--- Collected data ---
+ + + + +

(** Rounding moves an integer below 2^61 by 128 at most, and not at
    all below 2^53. *)
Lemma roundToDouble_near (n : Z) :
  0 <= n < 2 ^ 61 ->
  (n < 2 ^ 53 -> roundToDouble n = n) /\
  n - 128 <= roundToDouble n <= n + 128.
Proof.
  intros Hn. unfold roundToDouble. rewrite (Z.abs_eq n) by lia.
  destruct (Z.ltb_spec n (2 ^ 53)) as [Hlt|Hge]; [split; lia|].
  split; [lia|].
  rewrite (Z.sgn_pos n) by lia.
  assert (Hlo : 53 <= Z.log2 n) by (apply Z.log2_le_pow2; lia).
  assert (Hhi : Z.log2 n < 61) by (apply Z.log2_lt_pow2; lia).
  assert (Hcases : Z.log2 n - 52 = 1 \/ Z.log2 n - 52 = 2 \/
                   Z.log2 n - 52 = 3 \/ Z.log2 n - 52 = 4 \/
                   Z.log2 n - 52 = 5 \/ Z.log2 n - 52 = 6 \/
                   Z.log2 n - 52 = 7 \/ Z.log2 n - 52 = 8) by lia.
  destruct Hcases as [He|[He|[He|[He|[He|[He|[He|He]]]]]]]; rewrite He;
    repeat match goal with
           | |- context [2 ^ ?k] =>
               let v := eval vm_compute in (2 ^ k) in change (2 ^ k) with v
           end;
    repeat match goal with
           | |- context [?a <? ?b] => destruct (Z.ltb_spec a b)
           | |- context [Z.even ?a] => destruct (Z.even a)
           end;
    Z.div_mod_to_equations; lia.
Qed.

(** On a safe positive base amount and the values of the table, the
    rounded products are in the order of the values. *)
Lemma js_mul_order (b v1 v2 : Z) :
  0 < b < 2 ^ 53 -> 0 <= v1 <= 227 -> 0 <= v2 <= 227 ->
  (js_mul b v1 <=? js_mul b v2) = (v1 <=? v2).
Proof.
  intros Hb H1 H2. unfold js_mul.
  assert (Hp1 : 0 <= b * v1 < 2 ^ 61) by nia.
  assert (Hp2 : 0 <= b * v2 < 2 ^ 61) by nia.
  destruct (roundToDouble_near _ Hp1) as [Hx1 Hn1].
  destruct (roundToDouble_near _ Hp2) as [Hx2 Hn2].
  destruct (Z.eq_dec v1 v2) as [->|Hne].
  { rewrite !Z.leb_refl. reflexivity. }
  destruct (Z_le_gt_dec b 256) as [Hsmall|Hbig].
  - rewrite Hx1, Hx2 by nia.
    destruct (Z.leb_spec v1 v2), (Z.leb_spec (b * v1) (b * v2));
      try reflexivity; nia.
  - destruct (Z.leb_spec v1 v2) as [Hle|Hgt].
    + assert (b * v1 + b <= b * v2) by nia.
      apply Z.leb_le. lia.
    + assert (b * v2 + b <= b * v1) by nia.
      apply Z.leb_gt. lia.
Qed.
Definition Qc_of_nat (n : nat) : Qc := Qc_of_Z (Z.of_nat n).

(** * scoring_systems.py *)

Module Scoring.

(** A raw score token, as [_parse_score] receives it from the decoded JSON:
    [None], a number, a string (a sequence of code points), or any other
    object, which only matters through its [str()]. *)
Inductive pyvalue :=
  | PyNone
  | PyInt (n : Z)
  | PyFloat (x : Qc)
  | PyStr (s : list N)
  | PyObj (str : list N).

(** [float(n)] for an [int]: the nearest double, ties to even; an [int] whose
    rounding does not fit a double raises [OverflowError]. *)
Definition float_of_int (n : Z) : outcome Qc :=
  let a := Z.abs n in
  let bits := (if decide (a = 0) then 0 else Z.log2 a + 1)%Z in
  if decide (bits ≤ 53)%Z then Ok (Qc_of_Z n)
  else
    let sh := (bits - 53)%Z in
    let q := Z.shiftr a sh in
    let r := (a - Z.shiftl q sh)%Z in
    let half := Z.shiftl 1 (sh - 1) in
    let q' := if decide (half < r ∨ (r = half ∧ Z.odd q = true))%Z
              then (q + 1)%Z else q in
    let v := Z.shiftl q' sh in
    if decide (2 ^ 1024 ≤ v)%Z then Raise OverflowError
    else Ok (Qc_of_Z (Z.sgn n * v)).

(** [str.isspace] on one code point. *)
Definition py_isspace (c : N) : bool :=
  ((9 <=? c) && (c <=? 13) || (28 <=? c) && (c <=? 32) ||
   (c =? 133) || (c =? 160) || (c =? 5760) ||
   (8192 <=? c) && (c <=? 8202) || (c =? 8232) || (c =? 8233) ||
   (c =? 8239) || (c =? 8287) || (c =? 12288))%N.

Fixpoint lstrip (s : list N) : list N :=
  match s with
  | c :: s' => if py_isspace c then lstrip s' else s
  | [] => []
  end.

(** [s.strip()] *)
Definition strip (s : list N) : list N := reverse (lstrip (reverse (lstrip s))).

(** [s.replace(c, "")] and [s.replace(c, d)] for one-character patterns *)
Definition remove_char (c : N) (s : list N) : list N :=
  filter (λ x, x ≠ c) s.
Definition replace_char (c d : N) (s : list N) : list N :=
  (λ x, if decide (x = c) then d else x) <$> s.

Definition SPACE : N := 32.
Definition NBSP : N := 160.
Definition COMMA : N := 44.
Definition DOT : N := 46.

Section parse.
(** [float(text)] on a string is the interpreter's: [None] stands for its
    [ValueError]. *)
Variable py_float : list N → option Qc.

Definition parse_text (s : list N) : outcome (option Qc) :=
  let text := strip s in
  if decide (text = []) then Ok None
  else
    let text := replace_char COMMA DOT (remove_char NBSP (remove_char SPACE text)) in
    match py_float text with
    | Some x => Ok (Some x)
    | None => Ok None
    end.

Definition _parse_score (value : pyvalue) : outcome (option Qc) :=
  match value with
  | PyNone => Ok None
  | PyInt n => x ← float_of_int n; Ok (Some x)
  | PyFloat x => Ok (Some x)
  | PyStr s => parse_text s
  | PyObj s => parse_text s
  end.
End parse.

(** [statistics.median] *)
Definition median (data : list Qc) : outcome Qc :=
  let data := py_sorted Qcle data in
  let n := length data in
  if decide (n = 0) then Raise StatisticsError
  else if decide (n mod 2 = 1) then py_index data (n / 2)
  else
    let i := n / 2 in
    lo ← py_index data (i - 1);
    hi ← py_index data i;
    py_truediv (lo + hi)%Qc 2%Qc.

(** The [for value in numeric_scores] loop, on the two accumulators. *)
Fixpoint weigh (med : Qc) (numeric_scores weights weighted_values : list Qc)
    : outcome (list Qc * list Qc) :=
  match numeric_scores with
  | [] => Ok (weights, weighted_values)
  | value :: rest =>
      let diff := py_abs (value - med)%Qc in
      square ← py_pow diff 2;
      weight ← py_truediv 1%Qc (1 + square)%Qc;
      weigh med rest (weights ++ [weight]) (weighted_values ++ [(value * weight)%Qc])
  end.

Definition numeric (scores : list (option Qc)) : list Qc := omap id scores.

Definition _scaled_median_from_scores (scores : list (option Qc))
    : outcome (option Qc) :=
  let numeric_scores := numeric scores in
  if decide (numeric_scores = []) then Ok None
  else
    med ← median numeric_scores;
    '(weights, weighted_values) ← weigh med numeric_scores [] [];
    let total_weight := py_sum weights in
    if decide (total_weight = 0%Qc) then Ok None
    else Some <$> py_truediv (py_sum weighted_values) total_weight.

Definition _simple_average (scores : list (option Qc)) : outcome (option Qc) :=
  let numeric_scores := numeric scores in
  if decide (numeric_scores = []) then Ok None
  else Some <$> py_truediv (py_sum numeric_scores) (Qc_of_nat (length numeric_scores)).

(** The aggregate in the words of the specification: the weight of a score
    [v] against the median [m], and the weighted average of the scores. *)
Definition spec_weight (m v : Qc) : Qc := (1 / (1 + (v - m) ^ 2))%Qc.

Definition spec_weighted_average (m : Qc) (l : list Qc) : Qc :=
  (py_sum ((λ v, v * spec_weight m v)%Qc <$> l) / py_sum (spec_weight m <$> l))%Qc.

(** Whole-number scores, for the examples. *)
Definition scores_of_ints (l : list nat) : list (option Qc) :=
  (λ n, Some (Qc_of_nat n)) <$> l.

(** The scores [[1e200, 0.0, 0.0]]. *)
Definition huge_scores : list (option Qc) :=
  [Some (Qc_of_Z (10 ^ 200)); Some 0%Qc; Some 0%Qc].

End Scoring.

(** * Main_Dashboard.py *)

(** ** Small Python idioms *)

(** [d[k]] on a dict *)
Definition dict_get {V} (d : gmap string V) (k : string) : outcome V :=
  of_option KeyError (d !! k).

(** [l.remove(x)]: the first occurrence goes; [None] stands for the
    [ValueError] of an absent [x]. *)
Fixpoint remove_first (x : string) (l : list string) : option (list string) :=
  match l with
  | [] => None
  | y :: l' => if decide (x = y) then Some l' else (y ::.) <$> remove_first x l'
  end.

(** [if x in l: l.remove(x)] *)
Definition discard (l : list string) (x : string) : list string :=
  default l (remove_first x l).

(** [max(values)] *)
Definition py_max (values : list nat) : outcome nat :=
  if decide (values = []) then Raise ValueError else Ok (max_list values).

(** A left fold whose body can raise. *)
Fixpoint foldlM {A B} (f : A → B → outcome A) (a : A) (l : list B) : outcome A :=
  match l with
  | [] => Ok a
  | b :: l' => a' ← f a b; foldlM f a' l'
  end.
Lemma Join_app (a b : list string) :
  a <> [] -> b <> [] ->
  strings.Join (a ++ b) "/"
  = strings.Join a "/" +:+ String "/" (strings.Join b "/").
Proof.
  intros Ha Hb. induction a as [|e a IH]; [easy|].
  destruct a as [|e' a].
  - destruct b; [easy|]. reflexivity.
  - change ((e :: e' :: a) ++ b) with (e :: (e' :: a) ++ b).
    change ((e' :: a) ++ b) with (e' :: a ++ b) at 1.
    rewrite Join_cons. change (e' :: a ++ b) with ((e' :: a) ++ b).
    rewrite IH by easy. rewrite Join_cons, append_assoc.
    now rewrite append_cons.
Qed.

Lemma plain_no_sep segs :
  Forall (fun e => plain e = true) segs ->
  Forall (fun e => strings.hasByte e "/" = false) segs.
Proof.
  induction 1 as [|e rest He Hall IH]; constructor; [|exact IH].
  now apply plain_spec in He.
Qed.

(** A join of plain elements starts with a byte that is not a slash. *)
Lemma Join_head segs :
  segs <> [] -> Forall (fun e => plain e = true) segs ->
  exists c t, strings.Join segs "/" = String c t /\ Ascii.eqb c "/" = false.
Proof.
  intros Hne Hall. destruct Hall as [|e rest He Hall]; [easy|].
  destruct (plain_head _ He) as (c & t & -> & Hc).
  destruct rest; [eauto|]. rewrite Join_cons, append_cons. eauto.
Qed.

Lemma cleanElems_plain (rooted : bool) (out : list string) segs :
  Forall (fun e => plain e = true) segs ->
  path.cleanElems rooted out segs = rev out ++ segs.
Proof.
  intros Hall. revert out.
  induction Hall as [|e rest He Hall IH]; intros out; simpl.
  - now rewrite app_nil_r.
  - destruct (plain_spec _ He) as (H1 & H2 & H3 & _).
    apply String.eqb_neq in H1. rewrite H1, H2, H3. simpl.
    rewrite IH. simpl. now rewrite <- app_assoc.
Qed.

(** [path.Clean] leaves a relative path of plain elements as it is. *)
Lemma Clean_Join segs :
  segs <> [] -> Forall (fun e => plain e = true) segs ->
  path.Clean (strings.Join segs "/") = strings.Join segs "/".
Proof.
  intros Hne Hall.
  destruct (Join_head _ Hne Hall) as (c & t & E & Hc).
  unfold path.Clean. rewrite E, Hc, <- E.
  rewrite (Split_Join _ Hne (plain_no_sep _ Hall)), cleanElems_plain by easy.
  simpl. destruct segs; easy.
Qed.

(** [path.Join] of a relative path of plain elements and more plain
    elements is the text with slashes between them. *)
Lemma path_Join_plain segs (more : list string) :
  segs <> [] -> Forall (fun e => plain e = true) segs ->
  more <> [] -> Forall (fun e => plain e = true) more ->
  path.Join (strings.Join segs "/" :: more)
  = strings.Join (segs ++ more) "/".
Proof.
  intros Hne Hall Hm Hmall.
  destruct (Join_head _ Hne Hall) as (c & t & E & _).
  unfold path.Join. rewrite E. simpl String.eqb. cbv iota. rewrite <- E.
  assert (strings.Join (strings.Join segs "/" :: more) "/"
          = strings.Join (segs ++ more) "/") as ->.
  { rewrite (Join_app segs more) by easy. destruct more; [easy|].
    reflexivity. }
  apply Clean_Join; [now destruct segs|]. now apply Forall_app.
Qed.

End Paths.

(** ** The decimal form of a year is a plain element *)

Section Decimal.

Lemma digit_or_minus (c : ascii) :
  regexp.isDigit c || Ascii.eqb c "-" = true ->
  Ascii.eqb c "/" = false /\ Ascii.eqb c "." = false.
Proof.
  intros Hc. split.
  - destruct (Ascii.eqb_spec c "/") as [->|]; [discriminate Hc|reflexivity].
  - destruct (Ascii.eqb_spec c ".") as [->|]; [discriminate Hc|reflexivity].
Qed.

Lemma allDigits_no_sep (s : string) :
  neturl.allDigits s = true -> strings.hasByte s "/" = false.
Proof.
  induction s as [|c s IH]; simpl; [reflexivity|].
  intros [Hc Hs]%andb_true_iff. rewrite (IH Hs), orb_false_r.
  apply digit_or_minus. now rewrite Hc.
Qed.

Lemma uint_digits (d : Decimal.uint) :
  neturl.allDigits (NilEmpty.string_of_uint d) = true.
Proof. induction d; simpl; auto. Qed.

Lemma uint_digits_zero (d : Decimal.uint) :
  exists c t, NilZero.string_of_uint d = String c t
              /\ regexp.isDigit c = true /\ neturl.allDigits t = true.
Proof.
  destruct d; simpl;
    (eexists _, _; split; [reflexivity|split; [reflexivity|]]);
    first [reflexivity | apply uint_digits].
Qed.

(** [strconv.Itoa] writes a digit or a minus sign, then digits. *)
Lemma Itoa_shape (i : Z) :
  exists c t, strconv.Itoa i = String c t
              /\ regexp.isDigit c || Ascii.eqb c "-" = true
              /\ neturl.allDigits t = true.
Proof.
  unfold strconv.Itoa, NilZero.string_of_int.
  destruct (Z.to_int i) as [d|d].
  - destruct (uint_digits_zero d) as (c & t & -> & Hc & Ht).
    exists c, t. rewrite Hc. auto.
  - destruct (uint_digits_zero d) as (c & t & -> & Hc & Ht).
    eexists _, _. split; [reflexivity|]. split; [reflexivity|].
    simpl. now rewrite Hc, Ht.
Qed.

Lemma plain_Itoa (i : Z) : plain (strconv.Itoa i) = true.
Proof.
  destruct (Itoa_shape i) as (c & t & -> & Hc & Ht).
  destruct (digit_or_minus c Hc) as [Hs Hd].
  unfold plain. simpl. rewrite Hs, Hd, (allDigits_no_sep t Ht). reflexivity.
Qed.

End Decimal.

(** ** Directories *)

Section Directories.

Implicit Types (fs : gmap string fsys.Entry) (k d : string) (ds : list string).

Lemma entry_insert_dir fs k :
  fsys.entry (<[k := fsys.Directory true]> fs) k = Some (fsys.Directory true).
Proof.
  unfold fsys.entry.
  destruct (String.eqb k "/" || String.eqb k path.dot); [reflexivity|].
  apply lookup_insert_eq.
Qed.

(** [mkdirs] keeps what is there. *)
Lemma mkdirs_keeps fs ds fs' (r : option Errno) k (e : fsys.Entry) :
  fsys.mkdirs fs ds = (fs', r) ->
  fsys.entry fs k = Some e -> fsys.entry fs' k = Some e.
Proof.
  revert fs. induction ds as [|d ds IH]; simpl; intros fs Hm Hk.
  - now injection Hm as <- _.
  - destruct (fsys.entry fs d) as [[c|[|]]|] eqn:Ed.
    + now injection Hm as <- _.
    + eauto.
    + destruct ds; now injection Hm as <- _.
    + apply (IH _ Hm). rewrite entry_insert_ne; [exact Hk|].
      intros ->. congruence.
Qed.

(** [mkdirs] touches the listed directories only. *)
Lemma mkdirs_frame fs ds fs' (r : option Errno) k :
  fsys.mkdirs fs ds = (fs', r) ->
  ~ In k ds -> fsys.entry fs' k = fsys.entry fs k.
Proof.
  revert fs. induction ds as [|d ds IH]; simpl; intros fs Hm Hk.
  - now injection Hm as <- _.
  - destruct (fsys.entry fs d) as [[c|[|]]|] eqn:Ed.
    + now injection Hm as <- _.
    + apply (IH _ Hm). tauto.
    + destruct ds; now injection Hm as <- _.
    + rewrite (IH _ Hm) by tauto. apply entry_insert_ne. tauto.
Qed.

(** After a successful [mkdirs] of directories ending in [k], which was not
    an unsearchable directory, a walk through all of them succeeds. *)
Lemma mkdirs_walk fs ds k fs' :
  fsys.mkdirs fs (ds ++ [k]) = (fs', None) ->
  fsys.entry fs k <> Some (fsys.Directory false) ->
  fsys.walk fs' (ds ++ [k]) = None.
Proof.
  revert fs. induction ds as [|d ds IH]; simpl; intros fs Hm Hk.
  - destruct (fsys.entry fs k) as [[c|[|]]|] eqn:Ek; try easy.
    + injection Hm as <-. now rewrite Ek.
    + injection Hm as <-. now rewrite entry_insert_dir.
  - destruct (fsys.entry fs d) as [[c|[|]]|] eqn:Ed; try easy.
    + rewrite (mkdirs_keeps _ _ _ _ _ _ Hm Ed). eauto.
    + destruct ds; discriminate.
    + rewrite (mkdirs_keeps _ _ _ _ _ _ Hm (entry_insert_dir fs d)).
      apply (IH _ Hm). destruct (decide (d = k)) as [->|Hne].
      * now rewrite entry_insert_dir.
      * now rewrite entry_insert_ne.
Qed.

(** When [mkdirs] succeeds, a walk before it could only fail on a missing
    directory. *)
Lemma mkdirs_walk_before fs ds k fs' :
  fsys.mkdirs fs (ds ++ [k]) = (fs', None) ->
  fsys.walk fs ds = None \/ fsys.walk fs ds = Some ENOENT.
Proof.
  revert fs. induction ds as [|d ds IH]; simpl; intros fs Hm; [auto|].
  destruct (fsys.entry fs d) as [[c|[|]]|] eqn:Ed; try easy; eauto.
  destruct ds; discriminate.
Qed.

Lemma dirsFrom_snoc (pre xs : list string) (y : string) :
  xs <> [] ->
  fsys.dirsFrom pre (xs ++ [y]) = fsys.dirsFrom pre xs ++ [fsys.keyOf (pre ++ xs)].
Proof.
  revert pre. induction xs as [|e xs IH]; intros pre Hne; [easy|].
  destruct xs as [|e' xs]; [reflexivity|].
  specialize (IH (pre ++ [e]) ltac:(easy)).
  change (fsys.dirsFrom pre ((e :: e' :: xs) ++ [y]))
    with (fsys.keyOf (pre ++ [e])
            :: fsys.dirsFrom (pre ++ [e]) ((e' :: xs) ++ [y])).
  rewrite IH.
  change (fsys.dirsFrom pre (e :: e' :: xs))
    with (fsys.keyOf (pre ++ [e]) :: fsys.dirsFrom (pre ++ [e]) (e' :: xs)).
  rewrite <- (app_assoc pre [e] (e' :: xs)). reflexivity.
Qed.

(** Each directory walked is the join of a proper, non-empty prefix. *)
Lemma dirsFrom_In (pre xs : list string) k :
  In k (fsys.dirsFrom pre xs) ->
  exists ys zs, xs = ys ++ zs /\ ys <> [] /\ zs <> []
                /\ k = fsys.keyOf (pre ++ ys).
Proof.
  revert pre. induction xs as [|e xs IH]; intros pre; simpl; [easy|].
  destruct xs as [|e' xs]; [easy|]. intros [<- | Hin].
  - exists [e], (e' :: xs). easy.
  - destruct (IH _ Hin) as (ys & zs & E & Hy & Hz & ->).
    exists (e :: ys), zs. rewrite E, <- app_assoc. easy.
Qed.

Lemma keyOf_Join (segs : list string) :
  segs <> [] -> Forall (fun e => plain e = true) segs ->
  fsys.keyOf segs = strings.Join segs "/".
Proof.
  intros Hne Hall. destruct (Join_head _ Hne Hall) as (c & t & E & _).
  unfold fsys.keyOf. now rewrite E.
Qed.
(** X1: the classification raises [ZeroDivisionError] exactly for a ratio
    with rh = 0 and for an image of height 0 whose width is not 0; the only
    other exception is [OverflowError], and not even that one is raised
    when the width, rw and h * rw are below 2^1023 in absolute value. *)
Theorem classify_raises (w h : Z) (r : ratio) (margin : Q) :
  (Machine.classify w h r margin = Raise ZeroDivisionError
   ↔ r.2 = 0 ∨ (h = 0 ∧ w ≠ 0))
  ∧ (∀ e, Machine.classify w h r margin = Raise e →
          e = ZeroDivisionError ∨ e = OverflowError)
  ∧ (Z.abs w < 2 ^ 1023 → Z.abs (h * r.1) < 2 ^ 1023 →
     Z.abs r.1 < 2 ^ 1023 →
     Machine.classify w h r margin ≠ Raise OverflowError).
Proof.
  split_and!.
  - unfold Machine.classify, Machine.is_good_ratio.
    destruct (Z.eq_dec r.2 0) as [Hr|Hr].
    { unfold Machine.true_div. rewrite Hr. simpl_result. split; auto. }
    destruct (Z.eq_dec h 0) as [->|Hh].
    + rewrite Z.mul_0_l, machine_true_div_zero by done. simpl_result.
      change (int_of 0) with 0.
      destruct (Z.eqb_spec w 0) as [->|Hw].
      * split; [discriminate|]. intros [?|[_ ?]]; done.
      * unfold Machine.is_resizable, Machine.true_div. simpl_result.
        split; auto.
    + destruct (Machine.true_div (h * r.1) r.2) as [y|e] eqn:E; simpl_result.
      * destruct (w =? int_of y).
        { split; [discriminate|]. intros [?|[? _]]; done. }
        unfold Machine.is_resizable, Machine.true_div.
        destruct (Z.eqb_spec h 0) as [|_]; [done|].
        destruct (Z.eqb_spec r.2 0) as [|_]; [done|].
        split; [|intros [?|[? _]]; done].
        repeat (first [destruct (b64_finite _) | destruct (_ && _)];
                simpl_result; try discriminate).
      * unfold Machine.true_div in E.
        destruct (Z.eqb_spec r.2 0) as [|_]; [done|].
        destruct (b64_finite _); [done|]. injection E as <-.
        split; [discriminate|]. intros [?|[? _]]; done.
  - intros e. unfold Machine.classify, Machine.is_good_ratio,
      Machine.is_resizable, Machine.true_div.
    repeat (first [destruct (_ =? 0) | destruct (b64_finite _)
                  | destruct (_ =? int_of _) | destruct (_ && _)];
            simpl_result; try discriminate; try (intros [= <-]; auto)).
  - intros Hw Ha Hr1.
    unfold Machine.classify, Machine.is_good_ratio, Machine.is_resizable.
    destruct (Z.eq_dec r.2 0) as [Hr|Hr].
    { unfold Machine.true_div. rewrite Hr. simpl_result. discriminate. }
    rewrite (machine_true_div_ok (h * r.1) r.2 1023) by lia. simpl_result.
    destruct (w =? int_of _); [discriminate|].
    destruct (Z.eq_dec h 0) as [Hh|Hh].
    { unfold Machine.true_div. rewrite Hh. simpl_result. discriminate. }
    rewrite (machine_true_div_ok w h 1023),
      (machine_true_div_ok r.1 r.2 1023) by lia.
    simpl_result. by destruct (_ && _).
Qed.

+ + + + +

--- Action item ---
All that should be written out is the stretch of lines above between the one holding "assert (Hhi : Z.log2" and the one holding "destruct Hcases as", inclusive, exactly as given.

--- Response ---
  assert (Hhi : Z.log2 n < 61) by (apply Z.log2_lt_pow2; lia).
  assert (Hcases : Z.log2 n - 52 = 1 \/ Z.log2 n - 52 = 2 \/
                   Z.log2 n - 52 = 3 \/ Z.log2 n - 52 = 4 \/
                   Z.log2 n - 52 = 5 \/ Z.log2 n - 52 = 6 \/
                   Z.log2 n - 52 = 7 \/ Z.log2 n - 52 = 8) by lia.
  destruct Hcases as [He|[He|[He|[He|[He|[He|[He|He]]]]]]]; rewrite He;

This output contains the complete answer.